Many past journalist tales’ goals are short term and immediate. Why listen to immovable republicans such as Polly Toynbee who demands the monarchy’s abolition and make “Elizabeth the Last” a matter of principle? Down below, both monarchist former Premier Tony Abbott, and strong republican Julia Gillard are united and question the sense of destroying something valuable and of good for the Commonwealth on a whim. When last arrival US President Biden met the Queen he was the 14th US Head of state (or the fifth Pope since Pius XII) she had got to know – a treasured walk for Obama of past experiences for the present and a lasting stable future, something all statesmen only dream about. The very rational Germans indeed have even concocted the novel particular term “die Queen” (with no plural) for this monarch, as something unique to the standard word die Königin, the female royal head of state, and wife of a king.
Much of the stories that the Queen is uneducated, disinterested in art, only interested in dogs and racehorses, is stereotypical, and might have been fashionable at the start of her reign when even the much besotted Churchill considered her an inexperienced “girl”, a “priggish school-girl”, whose speaking manner was according to Lord Altrincham was “a pain in the neck”, but twenty, thirty and more years later, that was entirely was a different person.
She has been described as an “imperial ostrich”, an uncaring mother, and as in Morgan’s The Queen (2006) the cause of a dysfunctional family: with three out of four children with failed marriages, a frustrated navy officer, and two grandsons kept so long at Balmoral away from the crowds. False on all accounts: her true two loves aside for the close feelings for her Welsh corgis and her horses which make her more humane, have been like that of her father, her own family, and the family of nations, the Commonwealth, which is not as Markle has stated, and the US historian, Caroline Elkins, has repeated a rebranded imperialist racist British Empire. Her two families survive despite the crises because, for the author, she is prepared to make “small steps”, and contrary to the journalist view, they are not reactive, but innovative and proactive to changes hurled by radicals in society. Her greatest obstacle for decades was her mother, who saw change like the first private secretary Sir Alan “Tommy” Lascelles, as the road back to 1936, abdication and disaster, but more as Altrincham guessed by some of her immovable, stuffy male staff.
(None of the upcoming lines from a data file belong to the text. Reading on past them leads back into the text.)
(** C27: what the mode "$configMajority" asks for in a configuration whose users' tags do
    not take the names of the internal tags (they would count too, as
    [user_tag_counts_as_voter] shows): its pattern is satisfied exactly
    when [majorityVoteCount / 2 + 1] of the acknowledging members vote, and that
    number is more than half of the voters only when the set has at most three of
    them.  From four voters on, two disjoint groups can each be a "config
    majority", although the comment calls it the majority of all voting members. *)
Theorem config_majority_mode_counts
    (specs : list (MemberConfig.t * list (string * string))) tc ms c c1
    (pat : ReplSetTagPattern.t) (acked : MemberConfig.t → bool)
    (Hm : constructMembers [] specs = (tc, ms)) (Hids : NoDup (_id <$> ms))
    (Hclean : userTagsClean specs)
    (Hc : c1 = _calculateMajorities c) (Hcm : _members c = ms) (Hct : _tagConfig c = tc)
    (Hpat : findCustomWriteMode (_addInternalWriteConcernModes c1)
              kConfigMajorityWriteConcernModeName = Some pat)
    (Hfresh : findCustomWriteMode c kConfigMajorityWriteConcernModeName = None) :
  let need := Z.quot (_majorityVoteCount c1) 2 + 1 in
  ((ReplSetTagMatch.updateUntil (ReplSetTagMatch.ofPattern pat)
      (filter (λ m, acked m = true) (_members c1) ≫= _tags)).1 = true
   ↔ need <= count_if (λ m, acked m && isVoter m) (_members c1)) ∧
  (_totalVotingMembers c1 < 2 * need ↔ _totalVotingMembers c1 <= 3).
Proof.
  intros need.
  pose proof (count_if_bounds isVoter (_members c)) as Hb.
  assert (_totalVotingMembers c1 = count_if isVoter (_members c) ∧
          need = Z.quot (Z.quot (count_if isVoter (_members c)) 2 + 1) 2 + 1) as [Ht Hn]
    by by subst.
  split; [|rewrite Ht, Hn; Z.to_euclidean_division_equations; lia].
  assert (0 < need) by (rewrite Hn; Z.to_euclidean_division_equations; lia).
  assert (addTagCountConstraintToPattern tc [] kConfigVoterTagName need = Some pat) as Hadd.
  { subst. unfold need. unfold _addInternalWriteConcernModes, addMode in Hpat.
    unfold findCustomWriteMode in *. simpl in *.
    repeat (case_match; simpl in *; rewrite ?lookup_insert_ne in Hpat by done);
      rewrite ?lookup_insert_eq in Hpat; try congruence. }
  assert (_members c1 = ms) as -> by by subst.
  apply (one_key_match specs tc ms kConfigVoterTagName need); try done.
  intros spec Hs. by apply (voter_tag_values specs).
Qed.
Some difficulties, the Queen wisely imagined with her profound religious faith, would gradually fade from the memory into history, such as that of the heir and his mistress now the Duchess of Cornwall, or less important the second marriage of the Olympian Princess Royal; others the last concerning the negligent favourite Duke of York, Prince Andrew, and his devious associates, and sadly with her grandson Harry and his wife who chose to undertake schemes without first getting the approval of her first, have forced more clean break decisions. The present fear is seeing a spread of statues of the Queen and her ancestor being knocked down as happened in Winnepeg, Canada.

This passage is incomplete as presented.